■ **WHAT THE EXERCISE ASKS**
Write out all of the entries exactly as given.
== == ==
(** * KuzzleRoom: the subscription room of the Kuzzle JavaScript SDK

    A shallow embedding of [KuzzleRoom] (constructor, [count], [renew],
    [unsubscribe], [dequeue] and the closures they create) together with the
    properties of its queueing, subscription and notification logic.

    JavaScript values are a small inductive type; the instance ([this]), the
    client object it points to ([this.kuzzle]) and the observable effects
    (requests handed to [kuzzle.query], [socket.on] / [socket.off], calls of
    caller-supplied functions) are threaded through a state and exception
    monad.  Asynchrony is explicit: a request is recorded together with the
    closure that was passed as its callback, and a response is a separate step
    running that closure. *)

From Stdlib Require Import List String ZArith Bool Lia.
Import ListNotations.
Local Open Scope string_scope.
Local Open Scope list_scope.
Set Warnings "-register-all".

(** ** JavaScript values *)

(** [fn] lists the function values that can reach the room as a callback:
    functions supplied by the caller (opaque, named by a number) and the
    closure [function (countError, countResult) {...}] that the notification
    handler passes to [self.count], with the variables it captures. *)
Inductive value : Type :=
| VUndefined
| VNull
| VBool (b : bool)
| VNum (n : Z)
| VStr (s : string)
| VObj (fields : list (string * value))
| VFun (f : fn)
with fn : Type :=
| UserFn (id : nat)
| LifecycleK (cb : fn) (globalEvent : string) (listening : value) (data : value).

(** ToBoolean. *)
Definition truthy (v : value) : bool :=
  match v with
  | VUndefined | VNull => false
  | VBool b => b
  | VNum n => negb (Z.eqb n 0)
  | VStr s => negb (String.eqb s "")
  | VObj _ | VFun _ => true
  end.

(** [v === null || v === undefined]. *)
Definition nullish (v : value) : bool :=
  match v with
  | VUndefined | VNull => true
  | _ => false
  end.

Fixpoint lookup (k : string) (fields : list (string * value)) : option value :=
  match fields with
  | [] => None
  | (k', v) :: rest => if String.eqb k k' then Some v else lookup k rest
  end.

(** [v.k]: [None] stands for the TypeError raised on [null] and [undefined];
    a property that is absent reads as [undefined]. *)
Definition get (v : value) (k : string) : option value :=
  match v with
  | VUndefined | VNull => None
  | VObj fields =>
      match lookup k fields with
      | Some x => Some x
      | None => Some VUndefined
      end
  | _ => Some VUndefined
  end.

Fixpoint assign (k : string) (x : value) (fields : list (string * value))
  : list (string * value) :=
  match fields with
  | [] => [(k, x)]
  | (k', v) :: rest =>
      if String.eqb k k' then (k', x) :: rest else (k', v) :: assign k x rest
  end.

(** [v.k = x], giving the object afterwards: a TypeError ([None]) on [null]
    and [undefined], ignored on the other primitives. *)
Definition set (v : value) (k : string) (x : value) : option value :=
  match v with
  | VUndefined | VNull => None
  | VObj fields => Some (VObj (assign k x fields))
  | _ => Some v
  end.

(** [args[i]] of an argument list. *)
Definition arg (i : nat) (args : list value) : value := nth i args VUndefined.

(** [JSON.parse(JSON.stringify(v))]: properties holding [undefined] or a
    function are dropped, [None] is the SyntaxError raised when
    [JSON.stringify] itself yields [undefined]. *)
Fixpoint json_copy (v : value) : option value :=
  match v with
  | VUndefined | VFun _ => None
  | VObj fields =>
      Some (VObj ((fix copy (l : list (string * value)) :=
                     match l with
                     | [] => []
                     | (k, x) :: rest =>
                         match json_copy x with
                         | Some y => (k, y) :: copy rest
                         | None => copy rest
                         end
                     end) fields))
  | _ => Some v
  end.
(* ===== verification/_CoqProject ===== *)
-Q . S2P
Prelude.v
Domain.v
GoStrings.v
StatusCodes.v
Checker.v
Alerting.v
Store.v
StoreInv.v
Crypto.v
AlertingService.v
CheckState.v
Scheduler.v
Entitlements.v
Worker.v
Authz.v
Members.v
MembersInv.v
Notify.v
Refresh.v
Billing.v
BillingInv.v
MonitorApi.v
MonitorApiInv.v
CheckNowLimit.v
StatusPages.v
StatusPagesInv.v
Auth.v
AuthInv.v
Accounts.v
AccountsInv.v
Login.v
LoginInv.v
Channels.v
ChannelsInv.v
Render.v
Providers.v
ProvidersInv.v
Webhooks.v
WebhooksInv.v
Reads.v
ReadsInv.v
Config.v
Processes.v
ProcessesInv.v
Bus.v
BusInv.v
BusSim.v
Tokens.v
TokensInv.v
Router.v
RouterInv.v
Views.v
ViewsInv.v
DevApi.v
DevApiInv.v
Tools.v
== == ==
■ **ANSWER AREA**
(** * KuzzleRoom: the subscription room of the Kuzzle JavaScript SDK

    A shallow embedding of [KuzzleRoom] (constructor, [count], [renew],
    [unsubscribe], [dequeue] and the closures they create) together with the
    properties of its queueing, subscription and notification logic.

    JavaScript values are a small inductive type; the instance ([this]), the
    client object it points to ([this.kuzzle]) and the observable effects
    (requests handed to [kuzzle.query], [socket.on] / [socket.off], calls of
    caller-supplied functions) are threaded through a state and exception
    monad.  Asynchrony is explicit: a request is recorded together with the
    closure that was passed as its callback, and a response is a separate step
    running that closure. *)

From Stdlib Require Import List String ZArith Bool Lia.
Import ListNotations.
Local Open Scope string_scope.
Local Open Scope list_scope.
Set Warnings "-register-all".

(** ** JavaScript values *)

(** [fn] lists the function values that can reach the room as a callback:
    functions supplied by the caller (opaque, named by a number) and the
    closure [function (countError, countResult) {...}] that the notification
    handler passes to [self.count], with the variables it captures. *)
Inductive value : Type :=
| VUndefined
| VNull
| VBool (b : bool)
| VNum (n : Z)
| VStr (s : string)
| VObj (fields : list (string * value))
| VFun (f : fn)
with fn : Type :=
| UserFn (id : nat)
| LifecycleK (cb : fn) (globalEvent : string) (listening : value) (data : value).

(** ToBoolean. *)
Definition truthy (v : value) : bool :=
  match v with
  | VUndefined | VNull => false
  | VBool b => b
  | VNum n => negb (Z.eqb n 0)
  | VStr s => negb (String.eqb s "")
  | VObj _ | VFun _ => true
  end.

(** [v === null || v === undefined]. *)
Definition nullish (v : value) : bool :=
  match v with
  | VUndefined | VNull => true
  | _ => false
  end.

Fixpoint lookup (k : string) (fields : list (string * value)) : option value :=
  match fields with
  | [] => None
  | (k', v) :: rest => if String.eqb k k' then Some v else lookup k rest
  end.

(** [v.k]: [None] stands for the TypeError raised on [null] and [undefined];
    a property that is absent reads as [undefined]. *)
Definition get (v : value) (k : string) : option value :=
  match v with
  | VUndefined | VNull => None
  | VObj fields =>
      match lookup k fields with
      | Some x => Some x
      | None => Some VUndefined
      end
  | _ => Some VUndefined
  end.

Fixpoint assign (k : string) (x : value) (fields : list (string * value))
  : list (string * value) :=
  match fields with
  | [] => [(k, x)]
  | (k', v) :: rest =>
      if String.eqb k k' then (k', x) :: rest else (k', v) :: assign k x rest
  end.

(** [v.k = x], giving the object afterwards: a TypeError ([None]) on [null]
    and [undefined], ignored on the other primitives. *)
Definition set (v : value) (k : string) (x : value) : option value :=
  match v with
  | VUndefined | VNull => None
  | VObj fields => Some (VObj (assign k x fields))
  | _ => Some v
  end.

(** [args[i]] of an argument list. *)
Definition arg (i : nat) (args : list value) : value := nth i args VUndefined.

(** [JSON.parse(JSON.stringify(v))]: properties holding [undefined] or a
    function are dropped, [None] is the SyntaxError raised when
    [JSON.stringify] itself yields [undefined]. *)
Fixpoint json_copy (v : value) : option value :=
  match v with
  | VUndefined | VFun _ => None
  | VObj fields =>
      Some (VObj ((fix copy (l : list (string * value)) :=
                     match l with
                     | [] => []
                     | (k, x) :: rest =>
                         match json_copy x with
                         | Some y => (k, y) :: copy rest
                         | None => copy rest
                         end
                     end) fields))
  | _ => Some v
  end.
(* ===== verification/_CoqProject ===== *)
-Q . S2P
Prelude.v
Domain.v
GoStrings.v
StatusCodes.v
Checker.v
Alerting.v
Store.v
StoreInv.v
Crypto.v
AlertingService.v
CheckState.v
Scheduler.v
Entitlements.v
Worker.v
Authz.v
Members.v
MembersInv.v
Notify.v
Refresh.v
Billing.v
BillingInv.v
MonitorApi.v
MonitorApiInv.v
CheckNowLimit.v
StatusPages.v
StatusPagesInv.v
Auth.v
AuthInv.v
Accounts.v
AccountsInv.v
Login.v
LoginInv.v
Channels.v
ChannelsInv.v
Render.v
Providers.v
ProvidersInv.v
Webhooks.v
WebhooksInv.v
Reads.v
ReadsInv.v
Config.v
Processes.v
ProcessesInv.v
Bus.v
BusInv.v
BusSim.v
Tokens.v
TokensInv.v
Router.v
RouterInv.v
Views.v
ViewsInv.v
DevApi.v
DevApiInv.v
Tools.v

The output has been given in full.